Under CAFA, the number of members of all proposed plaintiff classes must exceed 100 in the aggregate. 28 U.S.C. § 1332(d)(5)(B). See also Serrano v. 180 Connect, Inc., 478 F.3d 1018, 1020-21 (9th Cir.2007) ("As a threshold matter, CAFA applies to `class action' lawsuits where the aggregate number of members of all proposed plaintiff classes is 100 or more persons and where the primary defendants are not `States, State officials, or other governmental entities against whom the district court may be foreclosed from ordering relief.' § 1332(d)(5).... Once the prerequisites of § 1332(d)(5) are satisfied, CAFA vests federal courts with `original' diversity jurisdiction over class actions if (1) the aggregate amount in controversy exceeds $5,000,000, and (2) any class member is a citizen of a state different from any defendant. § 1332(d)(2)"); id. at 1021 n. 3 ("The Fifth Circuit characterized § 1332(d)(5) as an `exception' to CAFA jurisdiction conferred under § 1332(d)(2).... We view § 1332(d)(5) somewhat differently.... [S]atisfaction of § 1332(d)(5) serves as a prerequisite, rather than as an exception, to jurisdiction under § 1332(d)(2). This distinction is important because, as we address later, there are `exceptions' to the statute in which jurisdiction otherwise exists under § 1332(d)(2) but the federal courts either may or must decline to exercise that jurisdiction. See, e.g., § 1332(d)(3)-(4)").

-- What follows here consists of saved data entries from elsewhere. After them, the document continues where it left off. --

(** * AniList Smart Recommendations: the recommendation pipeline of popup.js

    A shallow embedding of [AuthManager.gqlRequest] and of
    [RecommendationEngine] (fetchAllFavourites, fetchUserList,
    computeRecommendations), followed by the properties of the scoring
    pipeline.

    Conventions of the embedding.
    - JS numbers.  Identifiers, list scores (POINT_10), tag ranks, weights
      and HTTP statuses are integers and are modelled by [Z].  The bonuses
      0.5 and 0.3 and the final score are modelled by exact rationals [Q]:
      every intermediate value of step 6 is a multiple of 1/10 far below
      2^53, [toFixed(1)] re-rounds the double sum to the nearest tenth, and
      [Math.round] of a quotient of two small integers is decided exactly, so
      the rational computation and the double computation name the same
      decimal.
    - [null]/[undefined] are [None]; [a || b] on strings treats [None] and
      the empty string as falsy.
    - A JS [Map] is an association list in insertion order with unique keys
      ([Map.set] on a present key keeps its position); a JS [Set] is used
      through [has] only and is modelled by the list it was built from.
    - [Array.prototype.sort] is stable and all comparators here are
      differences of numbers, so its result is the unique stable ordering,
      computed below by a stable insertion sort.
    - Effects: the token/viewer/storage of [AuthManager], the delays passed
      to [sleep], the number of [fetch] calls and the console warnings are
      fields of an explicit [World]; effectful code lives in a state and
      exception monad [M].  The remote service is a function from the query
      and the attempt number to an HTTP response.  [console.log] output and
      the [onProgress] callback (default: no-op) are not modelled.
    - [Promise.all]: the two reads of a run are both started and both run
      to their end, also when the other one is rejected.  The world of a
      run is the world once its requests have settled, and which of two
      rejections arrives first is a parameter of the remote side.

    Beyond the pipeline the file embeds [RecommendationEngine.addToPlanning],
    the controller [App] ([_filter], the chips of [_show], the result cache
    and [_run], with the value stored under [recoCache] next to the world)
    and the debug page of debug.js ([gql], [runAll] and the lists behind
    the tables of [renderAll]), whose effects are recorded as a trace of
    events.  The DOM ([UIRenderer], the HTML text of [renderAll]) and the
    OAuth flow of [AuthManager.login] are outside the embedding. *)

From Stdlib Require Import ZArith QArith Qround List String Ascii Bool Lia.
From Stdlib Require Import Permutation Sorted DecimalString.
Import ListNotations.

The Ninth Circuit "strictly construe[s] the removal statute[s] against removal jurisdiction." Gaus v. Miles, Inc., 980 F.2d 564, 566 (9th Cir.1992) (citing Boggs v. Lewis, 863 F.2d 662, 663 (9th Cir.1988) and Takeda v. Northwestern Nat'l Life Ins. Co., 765 F.2d 815, 818 (9th Cir.1985)). "Federal jurisdiction must be rejected if there is any doubt as to the right of removal in the first instance." Id. (citing Libhart v. Santa Monica Dairy Co., 592 F.2d 1062, 1064 (9th Cir.1972)). "The `strong presumption' against removal jurisdiction means that the defendant always has the burden of establishing that removal is proper." Id. (citing Nishimoto v. Federman-Bachrach & Assocs., 903 F.2d 709, 712 n. 3 (9th Cir.1990) and Emrich v. Touche Ross & Co., 846 F.2d 1190, 1195 (9th Cir.1988)).
As the Ninth Circuit has explained, CAFA does not disturb the traditional rule that the burden of establishing removal jurisdiction is on the proponent of federal jurisdiction. Abrego v. The Dow Chemical Co., 443 F.3d 676, 685 (9th Cir.2006) ("We
Roth contends that defendants have failed to establish that the amount in controversy exceeds $5 million.

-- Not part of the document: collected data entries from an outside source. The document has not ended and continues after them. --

(** The body of the loop of [predict_timeseries], over the days left. *)
Fixpoint timeseries_loop (current_yield : Q) (days : list Z)
  : M (list TimeseriesPoint) :=
  match days with
  | [] => ret []
  | day :: days' =>
      let growth_factor := 1 + 0.01 * (inject_Z day / 7) in
      noise <~ np.random_normal 0 0.02 ;;
      now <~ datetime_now ;;
      let point :=
        {| days_from_now := day;
           date := (now + day)%Z;
           predicted_yield :=
             py.round (current_yield * growth_factor * (1 + noise)) 2;
           confidence := 85 - inject_Z day * 0.5 |} in
      points <~ timeseries_loop current_yield days' ;;
      ret (point :: points)
  end.

(** Predict yield evolution over time. *)
Definition predict_timeseries (farm : FarmFeatures.t) (days_ahead : Z)
  : M (list TimeseriesPoint) :=
  current_yield <~ XGBoostYieldModel.predict yields farm ;;
  timeseries_loop current_yield (py.range_step days_ahead 7).

End WithYields.

End YieldPredictor.

(** ** The specification's formulas

    The definitions of this module follow the words of the specification,
    not the code; the theorems below compare the two. *)

Module Spec.

(** "Clamped to [lo, hi]". *)
Definition clamp (x lo hi : Q) : Q :=
  if Qlt_le_dec x lo then lo else if Qlt_le_dec hi x then hi else x.

(** The negligible positive epsilon that stands in for a zero denominator. *)
Definition epsilon : Q := 1e-10.

(** "Any pixel whose denominator would be exactly zero is computed using a
    denominator replaced by epsilon." *)
Definition denominator_or_epsilon (d : Q) : Q :=
  if Qeq_dec d 0 then epsilon else d.

Definition NDVI (nir red : Q) : Q :=
  clamp ((nir - red) / denominator_or_epsilon (nir + red)) (-1) 1.

Definition NDWI (green nir : Q) : Q :=
  clamp ((green - nir) / denominator_or_epsilon (green + nir)) (-1) 1.

Definition SAVI (L nir red : Q) : Q :=
  clamp ((nir - red) / denominator_or_epsilon (nir + red + L) * (1 + L))
        (-1) 1.

Definition EVI (nir red blue : Q) : Q :=
  clamp (2.5 * (nir - red)
         / denominator_or_epsilon (nir + 6.0 * red - 7.5 * blue + 1.0))
        (-1) 1.

(** A formula applied to every pixel of two or three rasters. *)
Definition pixelwise2 {A : Type} (f : Q -> Q -> A) (xs ys : list Q) : list A :=
  map (fun p => f (fst p) (snd p)) (combine xs ys).

Definition pixelwise3 {A : Type} (f : Q -> Q -> Q -> A) (xs ys zs : list Q)
  : list A :=
  map (fun p => f (fst p) (fst (snd p)) (snd (snd p)))
      (combine xs (combine ys zs)).

(** Two rasters that agree pixel by pixel. *)
Definition same_raster (xs ys : list Q) : Prop := Forall2 Qeq xs ys.

Definition in_index_range (x : Q) : Prop := -1 <= x <= 1.

(** The four health zones and their codes in the zone map. *)
Inductive Zone : Set := critical | stressed | moderate | healthy.

Definition zone_code (z : Zone) : Z :=
  match z with
  | critical => 0
  | stressed => 1
  | moderate => 2
  | healthy => 3
  end.

Definition Zone_eqb (a b : Zone) : bool := Z.eqb (zone_code a) (zone_code b).

Definition lt (x y : Q) : bool := if Qlt_le_dec x y then true else false.

(** The classification policy, in its priority order. *)
Definition zone_of (ndvi ndwi : Q) : Zone :=
  if lt ndvi 0.2 || lt ndwi (-0.2) then critical
  else if lt ndvi 0.4 || lt ndwi 0 then stressed
  else if lt ndvi 0.6 then moderate
  else healthy.

(** The rule of each zone, as the policy words it: its own condition, and
    none of the conditions before it. *)
Definition rule (z : Zone) (ndvi ndwi : Q) : Prop :=
  match z with
  | critical => ndvi < 0.2 \/ ndwi < -0.2
  | stressed => ~ (ndvi < 0.2 \/ ndwi < -0.2) /\ (ndvi < 0.4 \/ ndwi < 0)
  | moderate =>
      ~ (ndvi < 0.2 \/ ndwi < -0.2) /\ ~ (ndvi < 0.4 \/ ndwi < 0)
      /\ ndvi < 0.6
  | healthy =>
      ~ (ndvi < 0.2 \/ ndwi < -0.2) /\ ~ (ndvi < 0.4 \/ ndwi < 0)
      /\ ~ ndvi < 0.6
  end.

(** The number of pixels of the two rasters that fall in zone [z]. *)
Definition zone_pixels (z : Zone) (ndvi ndwi : list Q) : nat :=
  length (filter (fun p => Zone_eqb (zone_of (fst p) (snd p)) z)
                 (combine ndvi ndwi)).

(** (pixels in zone) / (total pixels in the raster) * 100. *)
Definition zone_share (z : Zone) (ndvi ndwi : list Q) : Q :=
  inject_Z (Z.of_nat (zone_pixels z ndvi ndwi))
  / inject_Z (Z.of_nat (length ndvi)) * 100.

(** The health score: the weighted sum of the two normalised means,
    rounded to one decimal. *)
Definition health_score (mean_ndvi mean_ndwi : Q) : Q :=
  let ndvi_score := clamp ((mean_ndvi - 0.2) / 0.6 * 100) 0 100 in
  let ndwi_score := clamp ((mean_ndwi + 0.2) / 0.6 * 100) 0 100 in
  py.round (0.7 * ndvi_score + 0.3 * ndwi_score) 1.

(** The statistics of the time-series summary, in closed form. *)
Definition total (xs : list Q) : Q := fold_right Qplus 0 xs.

It is undisputed that Roth's complaint does not allege the amount of class damages sought. Consequently, it is unclear from the face of the complaint whether the amount-in-controversy requirement has been met, and defendants must show by the preponderance of the evidence that it is satisfied.

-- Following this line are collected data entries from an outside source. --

(** Without a request, a call is a [createTodo] whose title is missing
    or blank. *)
Lemma run_without_request (op : Operation) (w : World) :
  request_of op = None ->
  run op w = (Throw (Error "El título es obligatorio"), w).
Proof.
  destruct op as [email password | email password | token | token data
                 | id token data | id token]; cbn [request_of run];
    try discriminate.
  - unfold createTodo, createTodo_payload.
    destruct (nt_title data) as [t | ]; [ | reflexivity].
    cbn [bind]. destruct (String.eqb_spec (trim t) EmptyString) as [-> | Hne];
      [reflexivity | discriminate].
  - destruct (updateTodo_payload_total data) as [payload ->]. discriminate.
Qed.

(** X4: whatever the outcome, a call of the facade sends exactly one
    request and leaves the task list alone; the one call that sends
    none is a [createTodo] with a missing or blank title, which throws
    the validation error and changes nothing. *)
Theorem facade_single_request (op : Operation) (w : World) :
  match request_of op with
  | Some req =>
      fetches (trace (snd (run op w))) = (fetches (trace w) ++ [req])%list /\
      tasks (snd (run op w)) = tasks w
  | None => run op w = (Throw (Error "El título es obligatorio"), w)
  end.
Proof.
  destruct (request_of op) as [req | ] eqn:Hreq.
  - destruct (run_shape op req Hreq) as [k Hk].
    destruct (Hk w) as (_ & Hf & Ht). split; assumption.
  - apply run_without_request. exact Hreq.
Qed.

Lemma rethrown_error (op : Operation) (m : string) :
  m <> EmptyString -> rethrown op (Error m) = Error m.
Proof.
  intros Hm. unfold rethrown. destruct (fallback op); [ | reflexivity].
  cbn [message]. rewrite or_text_nonempty by exact Hm. reflexivity.
Qed.

(** X5: when the server answers a call with a status outside 200-299,
    the caller gets exactly the error [handleResponse] threw: the
    operation's [catch] keeps its message. *)
Theorem facade_http_error
  (op : Operation) (req : Request) (res : Response) (w : World) :
  request_of op = Some req ->
  network req = Return res ->
  ok res = false ->
  fst (run op w) = handleResponse res.
Proof.
  intros Hreq Hnet Hok.
  destruct (run_shape op req Hreq) as [k Hk].
  destruct (Hk w) as (-> & _ & _).
  rewrite Hnet. cbn [bind].
  destruct (handleResponse_not_ok res Hok) as (m & -> & Hm).
  cbn [bind caught]. rewrite (rethrown_error op m Hm). reflexivity.
Qed.

(** X6: when the fetch itself is rejected with [e], [getTodos] throws
    [e] as it is, and every other operation throws an [Error] with the
    message of [e], or with its own fallback text when that message is
    empty. *)
Theorem facade_transport_error
  (op : Operation) (req : Request) (e : JsError) (w : World) :
  request_of op = Some req ->
  network req = Throw e ->
  fst (run op w) =
    Throw (match fallback op with
           | Some text => Error (or_text (message e) text)
           | None => e
           end).
Proof.
  intros Hreq Hnet.
  destruct (run_shape op req Hreq) as [k Hk].
  destruct (Hk w) as (-> & _ & _).
  rewrite Hnet. reflexivity.
Qed.

(** X7: every operation but [getTodos] rejects only with an [Error]
    whose message is not empty, whatever went wrong (validation,
    transport, status, a body that is not JSON, a body of the wrong
    shape). *)
Theorem facade_rejections_are_errors
  (op : Operation) (w : World) (e : JsError) :
  fallback op <> None ->
  fst (run op w) = Throw e ->
  exists m, e = Error m /\ m <> EmptyString.
Proof.
  intros Hfb Hrun.
  destruct (request_of op) as [req | ] eqn:Hreq.
  - destruct (run_shape op req Hreq) as [k Hk].
    destruct (Hk w) as (Hfst & _ & _). rewrite Hfst in Hrun.
    destruct (res <- network req ;; json <- handleResponse res ;; k json)
      as [v | e0]; [discriminate | ].
    cbn [caught] in Hrun. injection Hrun as <-.
    unfold rethrown. destruct (fallback op) as [text | ] eqn:Ef;
      [ | contradiction].
    eexists. split; [reflexivity | ].
    apply or_text_fallback.
    destruct op; cbn in Ef; inversion Ef; discriminate.
  - rewrite (run_without_request op w Hreq) in Hrun.
    injection Hrun as <-. eexists. split; [reflexivity | discriminate].
Qed.

Lemma get_field (v : jsval) (k : string) :
  truthy v = true -> get v k = Return (field v k).
Proof. destruct v; simpl; intros H; try discriminate; reflexivity. Qed.

(** X8: on a 2xx response with content whose body is JSON and not
    [null], [getTodos] returns the array under [data] when the body is
    an object with such an array, the body itself when it is an array,
    and the empty list for every other value (an object without [data],
    with a [data] that is not an array, a string, a number, a
    boolean). *)
Theorem getTodos_decode
  (token : string) (w : World) (res : Response) (v : jsval) :
  network (list_request token) = Return res ->
  ok res = true ->
  status res <> 204%N ->
  JSON_parse (body res) = Some v ->
  v <> VNull ->
  v <> VUndefined ->
  fst (getTodos token w) =
    Return (match v with
            | VObj o => if isArray (prop o "data") then prop o "data" else VArr []
            | VArr _ => v
            | _ => VArr []
            end).
Proof.
  intros Hn Hok Hs Hp Hnull Hundef.
  rewrite getTodos_result, Hn. cbn [bind].
  rewrite (handleResponse_ok res v Hok Hs Hp). cbn [bind].
  destruct v as [ | | b | n | s | l | o]; try contradiction; try reflexivity.
  cbn [get bind isArray].
  destruct (prop o "data") as [ | | [ | ] | n | s | l | o'];
    cbn [truthy isArray andb]; try reflexivity.
  - destruct (Number_truthy n); reflexivity.
  - destruct (negb (String.eqb s EmptyString)); reflexivity.
Qed.

Lemma login_result (email password : string) (w : World) :
  fst (login email password w) =
    rethrow "Error al iniciar sesión"
      (res <- network (auth_request "/auth/login" email password) ;;
       json <- handleResponse res ;;
       data <- get json "data" ;;
       tok <- (if truthy data then get data "token" else Return data) ;;
       if truthy tok then Return data else Return json).
Proof.
  unfold login, try_catch, abind, lift, fetch, throw, ret.
  fold (auth_request "/auth/login" email password).
  destruct (network (auth_request "/auth/login" email password))
    as [res | e]; [ | reflexivity].
  cbn [bind]. destruct (handleResponse res) as [json | e]; [ | reflexivity].
  cbn [bind]. destruct (get json "data") as [data | e]; [ | reflexivity].
  cbn [bind]. destruct (truthy data) eqn:Hd.
  - destruct (get data "token") as [tok | e]; [ | reflexivity].
    cbn [bind]. destruct (truthy tok); reflexivity.
  - cbn [bind]. rewrite Hd. reflexivity.
Qed.

Lemma register_result (email password : string) (w : World) :
  fst (register email password w) =
    rethrow "Error al registrarse"
      (res <- network (auth_request "/auth/register" email password) ;;
       json <- handleResponse res ;;
       data <- get json "data" ;;
       if truthy data then Return data else Return json).
Proof.
  unfold register, try_catch, abind, lift, fetch, throw, ret.
  fold (auth_request "/auth/register" email password).
  destruct (network (auth_request "/auth/register" email password))
    as [res | e]; [ | reflexivity].
  cbn [bind]. destruct (handleResponse res) as [json | e]; [ | reflexivity].
  cbn [bind]. destruct (get json "data") as [data | e]; [ | reflexivity].
  cbn [bind]. destruct (truthy data); reflexivity.
Qed.

(** X9: [login] gives an object whose [token] is the session token for
    both shapes of the answer: the token under [data], and the token at
    the top level when [data] is absent, falsy or without a truthy
    token of its own. *)
Theorem login_token
  (email password : string) (w : World) (res : Response)
  (o : object number) (t : string) :
  network (auth_request "/auth/login" email password) = Return res ->
  ok res = true ->
  status res <> 204%N ->
  JSON_parse (body res) = Some (VObj o) ->
  t <> EmptyString ->
  field (prop o "data") "token" = VStr t \/
  (truthy (field (prop o "data") "token") = false /\ prop o "token" = VStr t) ->
  exists r,
    fst (login email password w) = Return r /\
    get r "token" = Return (VStr t).
Proof.
  intros Hn Hok Hs Hp Ht Hshape.
  rewrite login_result, Hn. cbn [bind].
  rewrite (handleResponse_ok res _ Hok Hs Hp). cbn [bind get].
  assert (Htruthy : truthy (VStr t) = true)
    by (destruct t; [congruence | reflexivity]).
  destruct Hshape as [Hd | [Hd Htop]].
  - destruct (prop o "data") as [ | | b | n | s | l | inner] eqn:Edata;
      try discriminate Hd.
    cbn [field] in Hd. cbn [truthy get bind]. rewrite Hd, Htruthy.
    eexists. split; [reflexivity | ]. cbn [get]. rewrite Hd. reflexivity.
  - destruct (truthy (prop o "data")) eqn:Etd.
    + rewrite (get_field _ "token" Etd). cbn [bind]. rewrite Hd.
      eexists. split; [reflexivity | ]. cbn [get]. rewrite Htop. reflexivity.
    + cbn [bind]. rewrite Etd.
      eexists. split; [reflexivity | ]. cbn [get]. rewrite Htop. reflexivity.
Qed.

(** X10: on a 2xx response with content whose body is a JSON value other
    than [null], [register] gives what is under [data] when that is
    truthy and the whole body otherwise (no [data], or a falsy one). *)
Theorem register_unwrap
  (email password : string) (w : World) (res : Response) (v : jsval) :
  network (auth_request "/auth/register" email password) = Return res ->
  ok res = true ->
  status res <> 204%N ->
  JSON_parse (body res) = Some v ->
  v <> VNull ->
  v <> VUndefined ->
  fst (register email password w) =
    Return (if truthy (field v "data") then field v "data" else v).
Proof.
  intros Hn Hok Hs Hp Hnull Hundef.
  rewrite register_result, Hn. cbn [bind].
  rewrite (handleResponse_ok res v Hok Hs Hp). cbn [bind].
  destruct v as [ | | b | n | s | l | o]; try contradiction; try reflexivity.
  cbn [get bind field]. destruct (truthy (prop o "data")); reflexivity.
Qed.

(** X11: on a 2xx response [deleteTodo] resolves, to no value, exactly
    when the status is 204 or the body is JSON (whose value it
    discards); a 2xx response with any other body, an empty one
    included, makes it reject. *)
Theorem deleteTodo_resolves
  (id token : string) (w : World) (res : Response) :
  network (delete_request id token) = Return res ->
  ok res = true ->
  fst (deleteTodo id token w) =
    match (status res =? 204)%N, JSON_parse (body res) with
    | false, None =>
        Throw (Error (or_text (parse_error (body res)) "Error al eliminar tarea"))
    | _, _ => Return VUndefined
    end.
Proof.
  intros Hn Hok. rewrite deleteTodo_run. cbn [fst]. rewrite Hn. cbn [bind].
  unfold handleResponse, json. rewrite Hok. cbn [negb].
  destruct (status res =? 204)%N; [reflexivity | ].
  destruct (JSON_parse (body res)); reflexivity.
Qed.

(** X12: [createTodo] and [updateTodo] give the parsed body of a 2xx
    response as it is; they do not look for a [data] envelope, unlike
    [getTodos], [login] and [register]. *)
Theorem create_update_return_body
  (op : Operation) (req : Request) (res : Response) (v : jsval) (w : World) :
  match op with
  | OpCreate _ _ => True
  | OpUpdate _ _ _ => True
  | _ => False
  end ->
  request_of op = Some req ->
  network req = Return res ->
  ok res = true ->
  status res <> 204%N ->
  JSON_parse (body res) = Some v ->
  fst (run op w) = Return v.
Proof.
  intros Hop Hreq Hn Hok Hs Hp.
  destruct op as [email password | email password | token | token data
                 | id token data | id token]; try contradiction;
    cbn [request_of run] in *.
  - destruct (nt_title data) as [t | ] eqn:Et; [ | discriminate].
    destruct (createTodo_payload data) as [payload | e] eqn:Ep; [ | discriminate].
    destruct (String.eqb_spec (trim t) EmptyString) as [ | Hne]; [discriminate | ].
    injection Hreq as <-.
    rewrite (createTodo_run token data t payload w Et Hne Ep).
    cbn [fst]. rewrite Hn. cbn [bind].
    rewrite (handleResponse_ok res v Hok Hs Hp). reflexivity.
  - destruct (updateTodo_payload data) as [payload | e] eqn:Ep; [ | discriminate].
    injection Hreq as <-.
    rewrite (updateTodo_run id token data payload w Ep).
    cbn [fst]. rewrite Hn. cbn [bind].
    rewrite (handleResponse_ok res v Hok Hs Hp). reflexivity.
Qed.

(** X14: the payload of [updateTodo] has a [location] exactly when the
    input's location is truthy, and then it holds the latitude and the
    longitude of the input and nothing else (a timestamp is dropped; a
    truthy location that is not an object gives two undefined fields);
    a [null] or otherwise falsy location is left out, so it cannot
    clear the stored one. *)
Theorem updateTodo_location_payload (d : Changes) :
  exists payload,
    updateTodo_payload (Partial d) = Return payload /\
    lookup "location" payload =
      if truthy (ch_location d)
      then Some (VObj [("latitude", field (ch_location d) "latitude");
                       ("longitude", field (ch_location d) "longitude")])
      else None.
Proof.
  unfold updateTodo_payload.
  destruct (truthy (ch_location d)) eqn:Hl.
  - rewrite !(get_field _ _ Hl). cbn [bind].
    destruct (ch_title d) as [t | ], (ch_completed d) as [c | ],
      (ch_image d) as [[s | ] | ]; eexists; split; reflexivity.
  - destruct (ch_title d) as [t | ], (ch_completed d) as [c | ],
      (ch_image d) as [[s | ] | ]; eexists; split; reflexivity.
Qed.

Roth argues that defendants' calculations regarding potential class damages are factually unsupported and too speculative to establish that the amount in controversy exceeds $5 million.
"In measuring the amount in controversy, a court must assume that the allegations of the complaint are true and that a jury will return a verdict for the plaintiff on all claims made in the complaint." Kenneth Rothschild Trust v. Morgan Stanley Dean Witter, 199 F.Supp.2d 993, 1001 (C.D.Cal.2002) (citing Jackson v. American Bankers Ins. Co. of Florida, 976 F.Supp. 1450, 1454 (S.D.Ala.1997)). See also Burns v. Windsor Ins. Co., 31 F.3d 1092, 1096 (11th Cir.1994) (the amount in controversy analysis presumes that "plaintiff prevails on liability"). "The ultimate inquiry is what amount is put `in controversy' by the plaintiff's complaint, not what a defendant will actually owe." Korn, 536 F.Supp.2d at 1205 (citing Rippee, 408 F.Supp.2d at 986).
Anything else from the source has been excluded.